Les valeurs souvent citées de « 0,40 % de dégradation annuelle pour le TOPCon » et de « 0,25 % pour l’HJT » proviennent généralement des garanties linéaires proposées par certains fabricants. Elles ne représentent pas la dégradation réelle de tous les modules utilisant ces technologies.

La stabilité à long terme dépend également de la qualité de la passivation, de la résistance aux UV, de l’encapsulant, de la protection contre l’humidité, de la structure en verre, de l’étanchéité des bords et du contrôle de fabrication. L’IEA PVPS indique que des sensibilités liées aux UV peuvent concerner aussi bien le TOPCon que l’HJT, tandis que des produits stables existent dans les deux catégories [6].

Pour un EPC ou un projet d’investissement à long terme, il faut donc examiner les essais, la conception du module, la traçabilité des matériaux, la stabilité du fournisseur et les conditions d’application de la garantie. La technologie de cellule ne constitue qu’une partie de la qualité du produit.

4. Les exigences françaises à vérifier

Installations résidentielles jusqu’à 9 kWc : TVA à 5,5 %

Depuis le 1er octobre 2025, certains équipements photovoltaïques résidentiels d’une puissance inférieure ou égale à 9 kWc peuvent bénéficier du taux de TVA de 5,5 %. Le produit et le système doivent respecter plusieurs conditions cumulatives [7] :

  1. bilan carbone du module inférieur à 530 kgCO₂eq/kWc ;

  2. quantité d’argent dans les cellules inférieure à 14 mg/W ;

  3. teneur en plomb inférieure à 0,1 % et teneur en cadmium inférieure à 0,01 % ;

  4. système de gestion de l’énergie capable de coordonner production et consommation sur le site.

Ces conditions s’appliquent à une référence précise, et non à l’ensemble des modules TOPCon ou HJT. Avant l’achat, il faut donc vérifier les attestations valides du modèle concerné. Les mentions « N-Type » ou « procédé à basse température » ne suffisent pas à démontrer la conformité.

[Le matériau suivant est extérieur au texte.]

(** X2: a path is discovered exactly when it is [root/fn] for a directory
    [root] of the walk and an accepted name [fn] among its files; the
    discovered paths keep the order of the walk, directory after directory
    and file after file. *)
Theorem enumerate_discovers :
  (forall walk path,
     path ∈ enumerate walk
     <-> exists root files fn,
           (root, files) ∈ walk /\ fn ∈ files /\ allowed fn = true
           /\ path = root +:+ "/" +:+ fn)
  /\ (forall walk1 walk2, enumerate (walk1 ++ walk2) = enumerate walk1 ++ enumerate walk2)
  /\ (forall root files1 files2,
        enumerate [(root, files1 ++ files2)]
        = enumerate [(root, files1)] ++ enumerate [(root, files2)])
  /\ (forall root fn,
        enumerate [(root, [fn])] = if allowed fn then [root +:+ "/" +:+ fn] else []).
Proof.
  split; [exact elem_of_enumerate|]. split; [|split].
  - intros walk1 walk2. by rewrite !enumerate_spec, flat_map_app.
  - intros root files1 files2. rewrite !enumerate_spec. cbn [flat_map fst snd].
    by rewrite !app_nil_r, List.filter_app, map_app.
  - intros root fn. rewrite enumerate_spec. cbn [flat_map fst snd List.filter].
    by destruct (allowed fn).
Qed.

(** X3: when no file of the walk has an accepted name, [main] prints that
    no source file was found and returns: nothing is written to the output
    directory, and no read or write is tried that could raise. *)
Theorem main_no_source_files
    (ast_parse : string -> option ast.Mod) (cleandoc : string -> string)
    (alloc : nat -> nat) (read_text : string -> string)
    (readable : string -> bool) (writable : string -> string -> bool)
    (walk : list (string * list string)) (w : World) :
  (forall root files fn, (root, files) ∈ walk -> fn ∈ files -> allowed fn = false) ->
  main ast_parse cleandoc alloc read_text readable writable walk w
  = Some {| docs := docs w;
            stdout := stdout w ++ ["No source files found in src."] |}.
Proof.
  intros Hnone. unfold main.
  destruct (enumerate walk) as [|p ps] eqn:Hps; [done|].
  assert (p ∈ enumerate walk) as Hp by (rewrite Hps; by left).
  apply elem_of_enumerate in Hp as (root & files & fn & Hin & Hfn & Hal & _).
  by rewrite (Hnone _ _ _ Hin Hfn) in Hal.
Qed.

Lemma main_no_source_files_witness :
  main sample_parse inspect.cleandoc (fun n => n) sample_read_text
    (fun _ => false) (fun _ _ => false)
    [("src", ["notes.txt"; "Makefile"]); ("src/img", ["logo.png"])] empty_world
  = Some {| docs := ∅; stdout := ["No source files found in src."] |}.
Proof.
  apply (main_no_source_files sample_parse inspect.cleandoc (fun n => n) sample_read_text
           (fun _ => false) (fun _ _ => false)
           [("src", ["notes.txt"; "Makefile"]); ("src/img", ["logo.png"])] empty_world).
  intros root files fn Hin Hfn.
  repeat (apply elem_of_cons in Hin as [Hin|Hin]; [injection Hin as -> ->|]);
    [| |by apply elem_of_nil in Hin];
    repeat (apply elem_of_cons in Hfn as [->|Hfn]; [reflexivity|]);
    by apply elem_of_nil in Hfn.
Defined.

Section Scanner.

Lemma cblock_go_outside c r :
  cblock_go None (String c r)
  = match r with
    | String c' r' =>
        if Ascii.eqb c "/" && Ascii.eqb c' "*" then cblock_go (Some "") r'
        else cblock_go None r
    | "" => []
    end.
Proof.
  destruct r as [|c' r'].
  - by destruct c as [[] [] [] [] [] [] [] []].
  - destruct (Ascii.eqb_spec c "/") as [->|Hc].
    + destruct (Ascii.eqb_spec c' "*") as [->|Hc']; [done|].
      destruct c' as [[] [] [] [] [] [] [] []]; done.
    + destruct c as [[] [] [] [] [] [] [] []]; done.
Qed.

Lemma cblock_go_inside acc c r :
  cblock_go (Some acc) (String c r)
  = match r with
    | String c' r' =>
        if Ascii.eqb c "*" && Ascii.eqb c' "/"
        then String.rev acc :: cblock_go None r'
        else cblock_go (Some (String c acc)) r
    | "" => []
    end.
Proof.
  destruct r as [|c' r'].
  - by destruct c as [[] [] [] [] [] [] [] []].
  - destruct (Ascii.eqb_spec c "*") as [->|Hc].
    + destruct (Ascii.eqb_spec c' "/") as [->|Hc']; [done|].
      destruct c' as [[] [] [] [] [] [] [] []]; done.
    + destruct c as [[] [] [] [] [] [] [] []]; done.
Qed.

Lemma close_free_tail c r : close_free (String c r) = true -> close_free r = true.
Proof. destruct r as [|c' r']; [done|]. cbn [close_free]. by intros [_ ?]%andb_true_iff. Qed.

(** Inside a comment that never closes nothing is matched. *)
Lemma cblock_go_inside_close_free s acc :
  close_free s = true -> cblock_go (Some acc) s = [].
Proof.
  revert acc. induction s as [|c r IH]; intros acc Hs; [done|].
  rewrite cblock_go_inside. destruct r as [|c' r']; [done|].
  pose proof (close_free_tail _ _ Hs) as Hr.
  cbn [close_free] in Hs. apply andb_true_iff in Hs as [Hcc _].
  apply negb_true_iff in Hcc. rewrite Hcc. by apply IH.
Qed.

Lemma cblock_go_close_free s : close_free s = true -> cblock_go None s = [].
Proof.
  induction s as [|c r IH]; intros Hs; [done|].
  rewrite cblock_go_outside. destruct r as [|c' r']; [done|].
  pose proof (close_free_tail _ _ Hs) as Hr.
  destruct (Ascii.eqb c "/" && Ascii.eqb c' "*"); [|by apply IH].
  apply cblock_go_inside_close_free. by eapply close_free_tail.
Qed.

Lemma cblock_go_skip pre rest :
  open_free pre = true ->
  cblock_go None (pre +:+ "/*" +:+ rest) = cblock_go (Some "") rest.
Proof.
  induction pre as [|c pre IH]; intros Hpre; [done|].
  rewrite sapp_cons, cblock_go_outside.
  destruct pre as [|c' pre'].
  - rewrite sapp_empty_l.
    change ("/*" +:+ rest) with (String "/" (String "*" rest)). cbn iota.
    change (Ascii.eqb "/" "*") with false. rewrite andb_false_r.
    by rewrite cblock_go_outside.
  - rewrite sapp_cons. cbn [open_free] in Hpre.
    apply andb_true_iff in Hpre as [Hcc Hpre]. apply negb_true_iff in Hcc.
    rewrite Hcc, <- sapp_cons. by apply IH.
Qed.

Lemma cblock_go_group a acc post :
  close_free a = true ->
  cblock_go (Some acc) (a +:+ "*/" +:+ post)
  = (String.rev acc +:+ a) :: cblock_go None post.
Proof.
  revert acc. induction a as [|c a IH]; intros acc Ha.
  - rewrite sapp_empty_l, sapp_empty_r.
    change ("*/" +:+ post) with (String "*" (String "/" post)).
    by rewrite cblock_go_inside.
  - rewrite sapp_cons, cblock_go_inside.
    destruct a as [|c' a'].
    + rewrite sapp_empty_l.
      change ("*/" +:+ post) with (String "*" (String "/" post)). cbn iota.
      change (Ascii.eqb "*" "/") with false. rewrite andb_false_r.
      rewrite cblock_go_inside.
      change (Ascii.eqb "*" "*" && Ascii.eqb "/" "/") with true. cbn iota.
      unfold String.rev. cbn [String.rev_app]. by rewrite !rev_app_app.
    + rewrite sapp_cons. pose proof (close_free_tail _ _ Ha) as Ha'.
      cbn [close_free] in Ha. apply andb_true_iff in Ha as [Hcc _].
      apply negb_true_iff in Hcc. rewrite Hcc, <- sapp_cons, IH by done.
      unfold String.rev. cbn [String.rev_app]. by rewrite !rev_app_app.
Qed.

End Scanner.

(** X4: the block comments are matched from left to right, each from its
    opening to the first closing after it: a text that opens no comment,
    then a comment whose content holds no closing, then the rest, gives
    that content followed by the matches of the rest. *)
Theorem cblock_finditer_first_comment (pre a post : string) :
  open_free pre = true -> close_free a = true ->
  cblock_finditer (pre +:+ "/*" +:+ a +:+ "*/" +:+ post)
  = a :: cblock_finditer post.
Proof.
  intros Hpre Ha. unfold cblock_finditer.
  by rewrite cblock_go_skip, cblock_go_group.
Qed.

Lemma cblock_finditer_first_comment_witness :
  cblock_finditer ("int x; /" +:+ "/*" +:+ "* first /* still first *" +:+ "*/"
                   +:+ " y /* second */")
  = ["* first /* still first *"; " second "].
Proof.
  rewrite (cblock_finditer_first_comment "int x; /" "* first /* still first *"
             " y /* second */"); reflexivity.
Defined.

(** X5: a text in which no block comment closes and no line is a comment
    line yields no item, whatever comments it opens. *)
Theorem parse_generic_comments_nothing (content : string) :
  close_free content = true ->
  Forall (fun ln => plain_line ln = true) (Py.splitlines content) ->
  parse_generic_comments content = [].
Proof.
  intros Hclose Hlines. rewrite parse_generic_comments_passes.
  unfold block_items, cblock_finditer. rewrite cblock_go_close_free by done.
  unfold run_items.
  assert (comment_runs (Py.splitlines content) = []) as ->; [|done].
  induction Hlines as [|ln lines Hln _ IH]; [done|].
  cbn [comment_runs].
  assert (comment_text ln = None) as ->; [|exact IH].
  unfold plain_line in Hln. unfold comment_text.
  apply andb_true_iff in Hln as [H1 H2].
  apply negb_true_iff in H1, H2. by rewrite H1, H2.
Qed.

Lemma parse_generic_comments_nothing_witness :
  parse_generic_comments
    (Py.join nl ["int f(void) {"; "  return 1; /* never closed"; "}"])
  = [].
Proof.
  apply parse_generic_comments_nothing; [reflexivity|].
  vm_compute. repeat constructor.
Defined.

Section Trimmed.

Lemma strip_item_block content it :
  it ∈ block_items content -> it.1 = "comment_block" /\ Py.strip it.2 = it.2 /\ it.2 <> "".
Proof.
  unfold block_items. intros (s & -> & Hs)%list_elem_of_fmap.
  apply list_elem_of_In, filter_In in Hs as [Hs Htruthy].
  apply in_map_iff in Hs as (g & <- & _). cbn [fst snd].
  split; [done|]. split; [apply strip_idem|]. by destruct (Py.strip g).
Qed.

Lemma strip_item_run lines it :
  it ∈ run_items lines -> it.1 = "comment_block" /\ Py.strip it.2 = it.2.
Proof.
  unfold run_items. intros (run & -> & _)%list_elem_of_fmap. cbn [fst snd].
  split; [done|]. apply strip_idem.
Qed.

Lemma comment_text_hash l : comment_text ("#" +:+ l) = Some (Py.strip l).
Proof.
  unfold comment_text.
  assert (Py.strip ("#" +:+ l) = "#" +:+ Py.rstrip l) as ->.
  { unfold Py.strip. rewrite !sapp_cons, !sapp_empty_l. cbn [Py.lstrip].
    change (Py.isspace "#") with false. cbn iota.
    rewrite !rstrip_cons_keep by reflexivity. reflexivity. }
  rewrite !sapp_cons, !sapp_empty_l. simpl. by rewrite strip_rstrip.
Qed.

Lemma comment_text_line x : comment_text (comment_line x) = Some (Py.strip x.2).
Proof.
  destruct x as [[] l]; unfold comment_line; cbn [fst snd].
  - apply comment_text_hash.
  - apply comment_text_slashes.
Qed.

(** Consecutive comment lines, and nothing else, are one run. *)
Lemma comment_runs_all lines :
  lines <> [] -> Forall (fun ln => is_Some (comment_text ln)) lines ->
  comment_runs lines = [omap comment_text lines].
Proof.
  induction lines as [|ln rest IH]; [done|]. intros _ Hall.
  apply Forall_cons in Hall as [[t Ht] Hall].
  cbn [comment_runs omap list_omap]. rewrite Ht. cbn [mbind option_bind].
  destruct rest as [|next rest']; [done|].
  rewrite IH by done.
  apply Forall_cons in Hall as [[t' Ht'] _]. by rewrite Ht'.
Qed.

Lemma star_free_join_lines xs :
  Forall (fun x => star_free x.2 = true) xs ->
  star_free (Py.join nl (map comment_line xs)) = true.
Proof.
  induction 1 as [|x xs Hx _ IH]; [done|].
  assert (star_free (comment_line x) = true) as Hline.
  { unfold comment_line, star_free in *. rewrite all_chars_app, Hx. by destruct x.1. }
  destruct xs as [|y xs]; [exact Hline|].
  change (Py.join nl (map comment_line (x :: y :: xs)))
    with (comment_line x +:+ nl +:+ Py.join nl (map comment_line (y :: xs))).
  unfold star_free in *. rewrite !all_chars_app, Hline, IH. done.
Qed.

Lemma generic_items_trimmed content it :
  it ∈ parse_generic_comments content ->
  it.1 = "comment_block" /\ Py.strip it.2 = it.2.
Proof.
  rewrite parse_generic_comments_passes, elem_of_app. intros [H|H].
  - by destruct (strip_item_block _ _ H) as (? & ? & _).
  - by apply strip_item_run in H.
Qed.

End Trimmed.

(** X6: every item of [parse_generic_comments] is titled [comment_block]
    and its body has no white space at either end. *)
Theorem parse_generic_comments_items_trimmed (content : string) (it : item) :
  it ∈ parse_generic_comments content ->
  it.1 = "comment_block" /\ Py.strip it.2 = it.2.
Proof. apply generic_items_trimmed. Qed.

Lemma parse_generic_comments_items_trimmed_witness :
  let content := Py.join nl ["/*  A  */"; "  //  one  "; " # two"; "x"] in
  let it := ("comment_block", Py.join nl ["one"; "two"]) in
  it ∈ parse_generic_comments content
  /\ it.1 = "comment_block" /\ Py.strip it.2 = it.2.
Proof.
  intros content it.
  assert (it ∈ parse_generic_comments content) as Hin.
  { vm_compute. apply elem_of_cons. right. apply elem_of_cons. by left. }
  split; [exact Hin|].
  exact (parse_generic_comments_items_trimmed content it Hin).
Defined.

Pour une installation résidentielle, l’application ou non de la TVA à 5,5 % peut avoir plus d’effet sur le coût final que quelques dixièmes de point de rendement. La vérification documentaire doit précéder le calcul du ROI.

Projets CRE : ECS et résilience de l’approvisionnement

Dans le cahier des charges de la neuvième période de l’appel d’offres PPE2 PV Sol publié par la CRE en avril 2026 [8] :

  • l’ECS doit être inférieure à 550 kgCO₂eq/kWc ;

  • sur 100 points, le prix représente 70 points et l’impact carbone 16 points ;

  • le système photovoltaïque ne doit pas être assemblé dans l’« État tiers à l’Union européenne dominant » ;

  • au moins quatre des huit principaux composants ne doivent pas provenir de cet État, dont obligatoirement les modules, les cellules et les onduleurs photovoltaïques.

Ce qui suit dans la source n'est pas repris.